夜鷹のおとらさんが、「水熊のおかみさんには何十年も前に生き別れた子供がいる」と話して聞かせる場面。

「あたしの推量では、もう子供のことなんか忘れてしまい、思い出しもしないだろうねえ」
「(自分とおかみさんも)昔は随分仲好しで、世話になったり世話したり、姉妹同然にしていたんだが、この何年というものは、途中で会えば顔をそむけ、よんど困って尋ねてくれば、今のように叩き出させる。人間という奴は月日が経っては駄目なものさ」。

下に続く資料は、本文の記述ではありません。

Lemma stored_append (k : Z * Z) (v : Q) (h : heatmap) :
  stored (append_to k v h) = S (stored h).
Proof.
  induction h as [|[k' vs] h IH]; cbn [append_to stored fold_right snd].
  - reflexivity.
  - destruct (key_eqb k' k); cbn [stored fold_right snd].
    + rewrite length_app. cbn [List.length]. lia.
    + unfold stored in IH. rewrite IH. lia.
Qed.

Variable gpio : bool.
Variable sense : Z -> nat -> list Q.

(** X17.  A sample is filed in the bin next to where it was taken: the bot
    is updated as without the bins, the average is appended at the end of
    the list of the bin of the current position and no other bin changes;
    the key of that bin is a pair of multiples of 10 that lies within 5 cm
    of the position in each coordinate. *)
Theorem sample_is_filed_in_nearby_bin
  (d : Z) (b : Bot.RadiationBot) (h : heatmap) :
  let r := Heatmap.collect_radiation_sample gpio sense d (b, h) in
  let k := (bin (x (Bot.tracker b)), bin (y (Bot.tracker b))) in
  (fst r, fst (snd r)) = Bot.collect_radiation_sample gpio sense d b /\
  cell k (snd (snd r)) = cell k h ++ [fst r] /\
  (forall k' : Z * Z,
     key_eqb k k' = false -> cell k' (snd (snd r)) = cell k' h) /\
  Rabs (IZR (fst k) - x (Bot.tracker b)) <= 5 /\
  Rabs (IZR (snd k) - y (Bot.tracker b)) <= 5 /\
  (fst k mod 10 = 0)%Z /\ (snd k mod 10 = 0)%Z.
Proof.
  intros r k. split; [reflexivity|]. split.
  - apply cell_append_same.
  - split; [intros k' Hk'; apply cell_append_other; exact Hk'|].
    destruct (bin_near (x (Bot.tracker b))) as [Hx Hxm].
    destruct (bin_near (y (Bot.tracker b))) as [Hy Hym].
    repeat split; assumption.
Qed.

(** X18.  The bins hold one value per sample: running any script of dwells
    and movements changes the bot as without the bins and stores exactly one
    more value per dwell; and a position on a whole multiple of 10 is its
    own bin. *)
Theorem bins_hold_one_value_per_sample
  (script : list Bot.op) (b : Bot.RadiationBot) (h : heatmap) :
  fst (Heatmap.run_script gpio sense script (b, h))
    = Bot.run_script gpio sense script b /\
  stored (snd (Heatmap.run_script gpio sense script (b, h)))
    = (stored h
       + List.length (Bot.dwell_poses script (Bot.tracker b)))%nat /\
  (forall n : Z, bin (IZR (10 * n)) = (10 * n)%Z).
Proof.
  split; [|split].
  - revert b h. induction script as [|o script IH]; intros b h.
    + reflexivity.
    + change (Heatmap.run_script gpio sense (o :: script) (b, h))
        with (Heatmap.run_script gpio sense script
                (Heatmap.run_op gpio sense (b, h) o)).
      destruct o as [dw | action steps].
      * apply (IH (snd (Bot.collect_radiation_sample gpio sense dw b))).
      * apply IH.
  - revert b h. induction script as [|o script IH]; intros b h.
    + cbn [Bot.dwell_poses List.length]. rewrite Nat.add_0_r. reflexivity.
    + change (Heatmap.run_script gpio sense (o :: script) (b, h))
        with (Heatmap.run_script gpio sense script
                (Heatmap.run_op gpio sense (b, h) o)).
      destruct o as [dw | action steps].
      * change (Heatmap.run_op gpio sense (b, h) (Bot.Dwell dw))
          with (snd (Bot.collect_radiation_sample gpio sense dw b),
                append_to (bin (x (Bot.tracker b)), bin (y (Bot.tracker b)))
                  (fst (Bot.collect_radiation_sample gpio sense dw b)) h).
        rewrite IH, stored_append. cbn [Bot.dwell_poses List.length].
        rewrite collect_tracker. lia.
      * change (Heatmap.run_op gpio sense (b, h) (Bot.Move action steps))
          with (Bot.move_and_track action steps b, h).
        rewrite IH. reflexivity.
  - intros n. unfold bin.
    replace (IZR (10 * n) / 10) with (IZR n)
      by (rewrite mult_IZR; field).
    rewrite round_IZR. lia.
Qed.
Lemma slice_suffix (a b : string) :
  slice (a ++ b) (strlen a) (strlen (a ++ b)) = b.
Proof.
  unfold slice, clampIndex.
  pose proof (strlen_nonneg a). pose proof (strlen_nonneg b).
  rewrite strlen_app.
  destruct (strlen a <? 0) eqn:E1; [apply Z.ltb_lt in E1; lia|].
  destruct (strlen a + strlen b <? 0) eqn:E2; [apply Z.ltb_lt in E2; lia|].
  rewrite !Z.min_l by lia.
  replace (Z.max (strlen a + strlen b - strlen a) 0) with (strlen b) by lia.
  unfold strlen. rewrite !Nat2Z.id.
  rewrite substring_skip_app. apply substring_0_all.
Qed.

(** The scan of [extname] over a last component [base.ext], alone or
    behind a directory. *)
Lemma extLoop_base_ext (front base ext : string) (dirChars : list ascii) :
  plainName base = true -> base <> "" ->
  plainName ext = true -> ext <> "" ->
  rev (list_ascii_of_string front) = dirChars ->
  dirChars = [] \/ (exists l, dirChars = "/"%char :: l) ->
  let p := (front ++ base) ++ String "." ext in
  let st := extLoop (rev (list_ascii_of_string p)) (strlen p - 1) extInit in
  startDot st = strlen (front ++ base) /\ endPos st = strlen p /\
  preDotState st = -1.
Proof.
  intros Hb Hbn He Hen Hfront Hdir p st.
  destruct (rev_chars_nonempty ext Hen) as (c0 & l0 & Ee & Le).
  destruct (rev_chars_nonempty base Hbn) as (b0 & lb & Eb & Lb).
  pose proof (forallb_rev_plain ext He) as Pe. rewrite Ee in Pe.
  pose proof (forallb_rev_plain base Hb) as Pb. rewrite Eb in Pb.
  simpl in Pe, Pb.
  apply andb_true_iff in Pe as [Pc0 Pl0].
  apply andb_true_iff in Pb as [Pb0 Plb].
  destruct (plainChar_cases c0 Pc0) as [Dc0 Sc0].
  destruct (plainChar_cases b0 Pb0) as [Db0 Sb0].
  assert (Hp : strlen p = strlen front + strlen base + 1 + strlen ext).
  { unfold p. rewrite !strlen_app.
    change (strlen (String "." ext)) with (Z.of_nat (S (String.length ext))).
    unfold strlen. lia. }
  pose proof (strlen_nonneg front). pose proof (strlen_nonneg base).
  pose proof (strlen_nonneg ext).
  assert (Hrev : rev (list_ascii_of_string p)
                 = (c0 :: l0 ++ "."%char :: (b0 :: lb ++ dirChars))%list).
  { unfold p. rewrite !list_ascii_of_string_app.
    cbn [list_ascii_of_string]. rewrite !rev_app_distr. cbn [rev].
    rewrite Ee, Eb, Hfront. cbn [app].
    rewrite <- !app_assoc. reflexivity. }
  subst st. rewrite Hrev. clear Hrev.
  assert (Hfb : strlen (front ++ base) = strlen front + strlen base)
    by apply strlen_app.
  clearbody p.
  assert (Hpe : strlen p <> -1) by lia.
  cbn [extLoop]. rewrite Sc0.
  assert (E1 : extChar c0 (strlen p - 1) extInit
               = mkExtState (-1) 0 (strlen p) false 0).
  { rewrite (extChar_first_plain c0 _ Pc0). f_equal. lia. }
  rewrite E1.
  rewrite (extLoop_fixed _ l0 _ _
             (fun c j => extChar_after_end (strlen p) c j Hpe) Pl0).
  cbn [extLoop]. change (isSlash ".") with false. cbv iota.
  set (d := strlen p - 1 - 1 - Z.of_nat (List.length l0)).
  assert (Hd : d = strlen front + strlen base) by (unfold d; lia).
  assert (Hdn : d <> -1) by lia.
  assert (E2 : extChar "." d (mkExtState (-1) 0 (strlen p) false 0)
               = mkExtState d 0 (strlen p) false 0).
  { unfold extChar. change (isDot ".") with true.
    cbn [endPos startDot startPart matchedSlash preDotState].
    destruct (strlen p =? -1) eqn:X; [apply Z.eqb_eq in X; lia|].
    cbn [endPos startDot startPart matchedSlash preDotState].
    rewrite Z.eqb_refl. reflexivity. }
  rewrite E2. rewrite Sb0.
  rewrite (extChar_before_base d (strlen p) b0 (d - 1) 0
             Hdn Hpe Pb0 (or_introl eq_refl)).
  rewrite (extLoop_fixed _ lb _ _
             (fun c j Hc => extChar_before_base d (strlen p) c j (-1)
                              Hdn Hpe Hc (or_intror eq_refl)) Plb).
  destruct Hdir as [-> | (l & ->)].
  - simpl. repeat split; lia.
  - cbn [extLoop]. change (isSlash "/") with true. cbv iota. simpl.
    repeat split; lia.
Qed.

おとらさんの言葉を、忠太郎は確信を持って否定するのだ。

「それはそうだが知らねえが、母子はまた別なもの、たとい何十年経ったとて生みの親だあ、子じゃあねえか。体中に一杯ある血は、双方ともにおんなじなんだ。そんなことがあるものか」

あるものか。
あるものか…。

たとえ三十年会っていなくとも。
何の便りも手掛かりもなくとも。
自分を忘れるわけがないではないか。
すげなくするわけがないではないか。
だって、おっかさんなのだから。

多分舞台で観ていたら、ここでもう泣いてしまったんじゃないだろうか。

忠太郎の母への思いは、信仰にすら似ているのに。
報われることはない。
応えてもらうことはない。

それでも、心を鬼にした母に涙ながらに追い返されるのなら、まだ救いもあったかもしれないけど。
三十年恋しがったおっかさん・おはまに忠太郎がもらったものは、カラカラに乾ききった言葉だけだったのだ。

「そんな手で這い込み(銭貰い)はしないほうがいい」
「娘をたよりに楽しみに、毎日毎日面白く、暮している処へひょッくりと、飛んでもない男が出て来て、死んだ筈の忠太郎が生きています私ですと。お前、家の中へ波風を立てに来たんだ」
「忠太郎と名乗って出て、お登世へ譲る水熊の身代に眼をつけて、半分貰う魂胆なんだ」

冷たい目が見えるような、疑いの声が響いてくるような。
これらの言葉を聞いているときの忠太郎の態度が、あまりに焦っていて。

「えッ、ち、違ってる。あッしが忠太郎じゃねえのでござんすか」

あまりに必死で。

「そ、そりゃ非道いやおっかさん」

あまりに、哀れで。
前半で忠太郎に感情移入してしまっているもんだから、胸が詰まる思いがする。

さて、この後にもう一つ見どころ。
失望の底に突き落とされた忠太郎が、水熊を出ていった後。
忠太郎の妹に当たるお登世がやって来て、今の人はもしや兄さんではないの、とおはまに問いただす。
その後のおはまの言葉ほど、悲しいものはないと思う。

「生れたときから一刻だって、放れたことのないお前ばかり可愛くて、三十年近くも別れていた忠太郎には、どうしてだか情がうつらない」
「あたしゃお前の親だけれど、忠太郎にも親なんだ、二人ともおんなじに可愛い筈なのに何故、何故お前ばかりが可愛いのだろう」

情愛はない。
長い年月の中で枯れてしまって、おはまの心から沸き出ない。
どんなに責めても、どう転がっても、情がないものは仕方ないのだ。
たとえあったとしても(このあと忠太郎を追っかけるわけだし)、とても忠太郎の母への慕情に追いつくような深さではない。

忠太郎の情の深さと、おはまの情の乾き。
片方は三十年の間に募りに募り、もう片方は同じ歳月の中で段々に薄れ。
気づけばそこには埋めがたい落差。
この落差の大きさが、悲劇なのだ。

ああ~…名作。
とことん、名作。


ところでお芝居では、劇団荒城の華月照師座長主演のものを観たことがあります。
照師座長の繊細そうな面差し、確かに忠太郎っぽいと思います。

写真・華月照師座長(9/8舞踊ショーより)


照師座長の演じた忠太郎は、とにかく敏感そう。
あの大きな目が震えると、色んな事に心を限界まで張ってる忠太郎像が結ばれる。
素直な青年が、心を押し殺して、耐えて、ヤクザをやってきたって感じがします。

お母さんの前で、悲しみのあまり顔をそっと覆うシーンとか、絶品。
どこか急所を突いたら折れてしまいそうな…まさにハマり役でした。

これから色んな劇団さんの「瞼の母」、色んな役者さんの番場の忠太郎を観ていきたいな。